[Start of Attachment]
(** What a refresh does with the answer of the API: the failure is counted and leaves the state
    as it was; an answer older than the stored one is dropped; otherwise [store] makes the new
    state from a copy of the old one, under the lock. *)
Definition refresh {A} (t : timing) (name what : string) (answer : outcome A) (stored : metricsCollectorState → Z)
    (sequence : Z) (store : A → metricsCollectorState → metricsCollectorState → vectors →
                            outcome (metricsCollectorState * vectors)) : M MetricsCollector () :=
  λ c,
  match answer with
  | Halt w => (c, Halt w)
  | Err e => (mkCollector (state c) (vecs c) (recordCollectorRun t name true (Monitoring c)), Err (ErrWrap what e))
  | Ok a =>
      if outdated sequence (stored (state c)) then
        (mkCollector (state c) (vecs c) (recordCollectorRun t name false (Monitoring c)), Ok tt)
      else
        match store a (state c) (cloneMetricsCollectorState (state c)) (vecs c) with
        | Ok (newState, v) => (mkCollector newState v (recordCollectorRun t name false (Monitoring c)), Ok tt)
        | Err e => (c, Err e)
        | Halt w => (c, Halt w)
        end
  end.
Definition refreshNodes (t : timing) (listing : outcome (list Node)) (sequence : Z) : M MetricsCollector () :=
  refresh t "nodes" "get nodes from SLURM API" listing nodesCollectionSequence sequence
    (λ l previousState newState v,
      let? (s, v) := applyNodes t l previousState newState v in
      Ok (mkState (lastGPUSecondsUpdate s) (nodes s) (next_sequence sequence (nodesCollectionSequence s))
            (jobs s) (jobsCollectionSequence s) (diag s) (diagCollectionSequence s) (nodeTopologies s)
            (topologyCollectionSequence s) (nodeUnavailabilityStartTimes s) (nodeDrainingStartTimes s), v)).
Definition refreshJobs (t : timing) (listing : outcome (list Job)) (sequence : Z) : M MetricsCollector () :=
  refresh t "jobs" "get jobs from SLURM API" listing jobsCollectionSequence sequence
    (λ l _ s v,
      Ok (mkState (lastGPUSecondsUpdate s) (nodes s) (nodesCollectionSequence s)
            l (next_sequence sequence (jobsCollectionSequence s)) (diag s) (diagCollectionSequence s)
            (nodeTopologies s) (topologyCollectionSequence s) (nodeUnavailabilityStartTimes s)
            (nodeDrainingStartTimes s), v)).
Definition refreshDiag (t : timing) (answer : outcome V0044OpenapiDiagResp) (sequence : Z) : M MetricsCollector () :=
  refresh t "diag" "get diag from SLURM API" answer diagCollectionSequence sequence
    (λ d _ s v,
      Ok (mkState (lastGPUSecondsUpdate s) (nodes s) (nodesCollectionSequence s)
            (jobs s) (jobsCollectionSequence s) (Some d) (next_sequence sequence (diagCollectionSequence s))
            (nodeTopologies s) (topologyCollectionSequence s) (nodeUnavailabilityStartTimes s)
            (nodeDrainingStartTimes s), v)).
(** [source] is absent when the exporter runs without access to Kubernetes. *)
Definition refreshNodeTopologies (t : timing) (source : option (outcome (gmap string NodeTopology)))
    (sequence : Z) : M MetricsCollector () :=
  match source with
  | None => λ c, (mkCollector (state c) (vecs c) (recordCollectorRun t "topology" false (Monitoring c)), Ok tt)
  | Some topologies =>
      refresh t "topology" "get Kubernetes node topology" topologies topologyCollectionSequence sequence
        (λ topologies _ s v,
          Ok (mkState (lastGPUSecondsUpdate s) (nodes s) (nodesCollectionSequence s)
                (jobs s) (jobsCollectionSequence s) (diag s) (diagCollectionSequence s)
                topologies (next_sequence sequence (topologyCollectionSequence s))
                (nodeUnavailabilityStartTimes s) (nodeDrainingStartTimes s), v))
  end.

(** ** The topology listing ([kubernetes_topology.go])

    Pods as the selector returns them: name and node name.  [order] is the order in which Go
    ranges over the pods by node. *)
Definition nvlinkInstanceGroupLabel : string := "topology.nebius.com/nvl-instance-group-id".
Definition slurmNodeSetNameLabel : string := "slurm.nebius.ai/nodeset-name".
Definition podsByKubernetesNode (pods : list (string * string)) : gmap string (list string) :=
  foldl (λ m '(podName, nodeName),
    if String.eqb nodeName "" then m else <[nodeName := default [] (m !! nodeName) ++ [podName]]> m) ∅ pods.
Fixpoint resolveTopologies (getNode : string → outcome (gmap string string))
    (entries : list (string * list string)) (topologies : gmap string NodeTopology) :
    outcome (gmap string NodeTopology) :=
  match entries with
  | [] => Ok topologies
  | (kubernetesNode, podNames) :: rest =>
      match getNode kubernetesNode with
      | Ok labels =>
          let topology := mkNodeTopology kubernetesNode (default "" (labels !! nvlinkInstanceGroupLabel))
                            (default "" (labels !! slurmNodeSetNameLabel)) in
          resolveTopologies getNode rest (foldl (λ m podName, <[podName := topology]> m) topologies podNames)
      | Err e =>
          if IsNotFound e then resolveTopologies getNode rest topologies
          else Err (ErrWrap "get Kubernetes node" e)
      | Halt w => Halt w
      end
  end.
Definition ListNodeTopologies (listPods : outcome (list (string * string)))
    (getNode : string → outcome (gmap string string))
    (order : gmap string (list string) → list (string * list string)) : outcome (gmap string NodeTopology) :=
  let? pods := wrap_err "list Slurm worker pods" listPods in
  resolveTopologies getNode (order (podsByKubernetesNode pods)) ∅.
[End of Attachment]
### Required action:
Could you output, exactly and with nothing else, the lines from the start of the records through the line containing "state from a"?

### Task response:
(** What a refresh does with the answer of the API: the failure is counted and leaves the state
    as it was; an answer older than the stored one is dropped; otherwise [store] makes the new
    state from a copy of the old one, under the lock. *)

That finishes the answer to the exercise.